:: EXTRACTED MATERIAL ::
(** ** The read buffer *)

Lemma grow_cap_spec fuel cap need :
  0 < cap → need <= 2 ^ 63 → need <= cap * 2 ^ Z.of_nat fuel →
  ∃ cap', grow_cap fuel cap need = Some cap' ∧ need <= cap' ∧ cap <= cap' ∧ cap' <= Z.max cap (2 * need).
Proof.
  revert cap. induction fuel as [|fuel IH]; intros cap Hc Hn Hf; cbn [grow_cap].
  - rewrite (proj2 (Z.ltb_ge _ _)) by lia. exists cap. split_and!; [done|lia..].
  - destruct (Z.ltb_spec cap need); [|exists cap; split_and!; [done|lia..]].
    rewrite u64_id by (unfold is_u64; lia).
    destruct (IH (cap * 2)) as (cap' & E & H1 & H2 & H3); [lia|done| |].
    { rewrite Nat2Z.inj_succ, Z.pow_succ_r in Hf by lia. lia. }
    exists cap'. split_and!; [done|lia..].
Qed.

Lemma received_total_concat buffers : received_total buffers = zlen (concat buffers).
Proof.
  unfold received_total.
  assert (G : ∀ n, fold_left (fun n b => n + zlen b) buffers n = n + zlen (concat buffers)); [|by rewrite G].
  induction buffers as [|b buffers IH]; intros n; cbn [fold_left concat]; [unfold zlen; cbn; lia|].
  rewrite IH, zlen_app. lia.
Qed.

Lemma append_buffers_ok cap buf buffers :
  zlen buf + zlen (concat buffers) <= cap → append_buffers cap buf buffers = Ret (buf ++ concat buffers).
Proof.
  revert buf. induction buffers as [|b buffers IH]; intros buf H; cbn [append_buffers concat].
  - by rewrite app_nil_r.
  - cbn [concat] in H. rewrite zlen_app in H. pose proof (zlen_nonneg (concat buffers)).
    rewrite (proj2 (Z.ltb_ge _ _)) by lia. rewrite IH by (rewrite zlen_app; lia). by rewrite (assoc_L (++)).
Qed.

(** Receiving never writes outside the buffer: it appends the bytes, or leaves
    everything as it was when [realloc] fails. *)
Lemma receive_buffers_ok realloc buf cap buffers :
  0 < cap → zlen buf <= cap → zlen buf + zlen (concat buffers) <= 2 ^ 63 →
  receive_buffers realloc buf cap buffers = Some (Ret None) ∧ (∃ n, realloc n = false) ∨
  ∃ cap', receive_buffers realloc buf cap buffers = Some (Ret (Some (buf ++ concat buffers, cap'))) ∧
    zlen (buf ++ concat buffers) <= cap' ∧ cap <= cap' <= Z.max cap (2 * zlen (buf ++ concat buffers)).
Proof.
  intros Hc Hb Hn. unfold receive_buffers. rewrite received_total_concat, zlen_app.
  destruct (Z.ltb_spec cap (zlen buf + zlen (concat buffers))) as [Hlt|Hge].
  - destruct (grow_cap_spec 64 cap (zlen buf + zlen (concat buffers))) as (cap' & -> & H1 & H2 & H3); [done|done|lia|].
    destruct (realloc cap') eqn:Er; [|left; eauto]. right. exists cap'. rewrite append_buffers_ok by lia. done.
  - right. exists cap. rewrite append_buffers_ok by lia. split_and!; [done|lia..].
Qed.

(** ** Frames *)

Section frames.
Context {St : Type} (on_frame : St → list Z → exec St).

(** What stays in the buffer is less than one frame. *)
Lemma stream_frames_rest fuel buf s buf' s' :
  (length buf <= fuel)%nat → stream_frames on_frame fuel buf s = Ret (buf', s') → zlen buf' < 4 + UNIX_READ_BUF_SIZE.
Proof.
  revert buf s. induction fuel as [|fuel IH]; intros buf s Hf; cbn [stream_frames].
  - intros [= <- <-]. unfold zlen, UNIX_READ_BUF_SIZE. lia.
  - destruct (Z.ltb_spec (zlen buf) (Z.of_nat UNIX_FRAME_HEADER_SIZE)) as [Hs|Hs].
    { intros [= <- <-]. unfold UNIX_FRAME_HEADER_SIZE in Hs. unfold UNIX_READ_BUF_SIZE. lia. }
    intros ([ok len] & Eh & E)%bind_ret. destruct ok; [|injection E as <- <-; by vm_compute]. cbn [negb] in E.
    assert (Hlen : len <= UNIX_READ_BUF_SIZE).
    { unfold read_frame_header in Eh. destruct buf as [|? [|? [|? [|? ?]]]]; try done. injection Eh as Eh <-.
      apply andb_prop in Eh as [_ Eh]. by apply Z.leb_le in Eh. }
    destruct (Nat.ltb_spec (length buf) (UNIX_FRAME_HEADER_SIZE + Z.to_nat len)) as [Hl|Hl].
    + injection E as <- <-. unfold zlen, UNIX_FRAME_HEADER_SIZE in *. unfold UNIX_READ_BUF_SIZE in *. lia.
    + apply bind_ret in E as (s1 & _ & E). apply IH in E; [done|]. rewrite length_drop.
      unfold UNIX_FRAME_HEADER_SIZE in *. lia.
Qed.
(* ===== verification/ClientTheorems.v ===== *)
(** * ClientTheorems: the client library against the daemon

    The whole path of a request: the client library encodes and frames it, the
    transport reassembles and decodes it, the session handles it, the answer
    travels back the same way and reaches the application's callback.  The writer
    of CBOR is libcbor's ([CborWire]); of its reader it is assumed that it reads
    back what the writer wrote. *)

From stdpp Require Import gmap.
From S2P Require Import Prelude CString Bitset Bloom ElasticBloom AttenuatedBloom Cbor CborWire Endian Base58.
From S2P Require Import MessageId Node NodeId Packet ChannelPacket Subtopic TopicAlias Notice Ring Route Protocol.
From S2P Require Import Quasar Channel ChannelManager ManagerTheorems ClientProtocol ClientStream ClientSession.
From S2P Require Import SessionTheorems Transport TransportTheorems Client.

(** ** Sizes of frames *)

Lemma encode_uint_small v off : 0 <= v <= 255 → 1 <= zlen (encode_uint v off) <= 2.
Proof.
  intros H. unfold encode_uint, encode_uint8. rewrite (proj2 (Z.leb_le v 0xFFFF)), (proj2 (Z.leb_le v 0xFF)) by lia.
  destruct (v <=? 23); vm_compute; split; discriminate.
Qed.

Lemma encode_uint_medium v off : 0 <= v < 2 ^ 32 → 1 <= zlen (encode_uint v off) <= 5.
Proof.
  intros H. unfold encode_uint, encode_uint8, encode_uint16, encode_uint32. unfold zlen.
  destruct (v <=? 0xFFFF).
  - destruct (v <=? 0xFF); [destruct (v <=? 23); vm_compute; split; discriminate|]. cbn [length].
    rewrite be_bytes_length. lia.
  - rewrite (proj2 (Z.leb_le v 0xFFFFFFFF)) by lia. cbn [length]. rewrite be_bytes_length. lia.
Qed.

Local Abbreviation ser := cbor_serialize_alloc.

(** The serialization of an array of serializable items. *)
Lemma ser_array n es body :
  serialize_all es = Some body → ser (CArray true n es) = encode_uint (zlen es) 0x80 ++ body.
Proof. intros H. unfold cbor_serialize_alloc. cbn [cbor_serialize]. fold serialize_all. by rewrite H. Qed.

Lemma zlen_encode_uint8 v o : 1 <= zlen (encode_uint8 v o) <= 2.
Proof. unfold encode_uint8. destruct (v <=? 23); vm_compute; split; discriminate. Qed.

Lemma zlen_encode_uint32 v o : zlen (encode_uint32 v o) = 5.
Proof. unfold encode_uint32, zlen. cbn [length]. by rewrite be_bytes_length. Qed.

:: EXERCISE BRIEF ::
Report every line above that has the string "ClientTheorems" in it.

:: RESPONSE ::
(* ===== verification/ClientTheorems.v ===== *)
(** * ClientTheorems: the client library against the daemon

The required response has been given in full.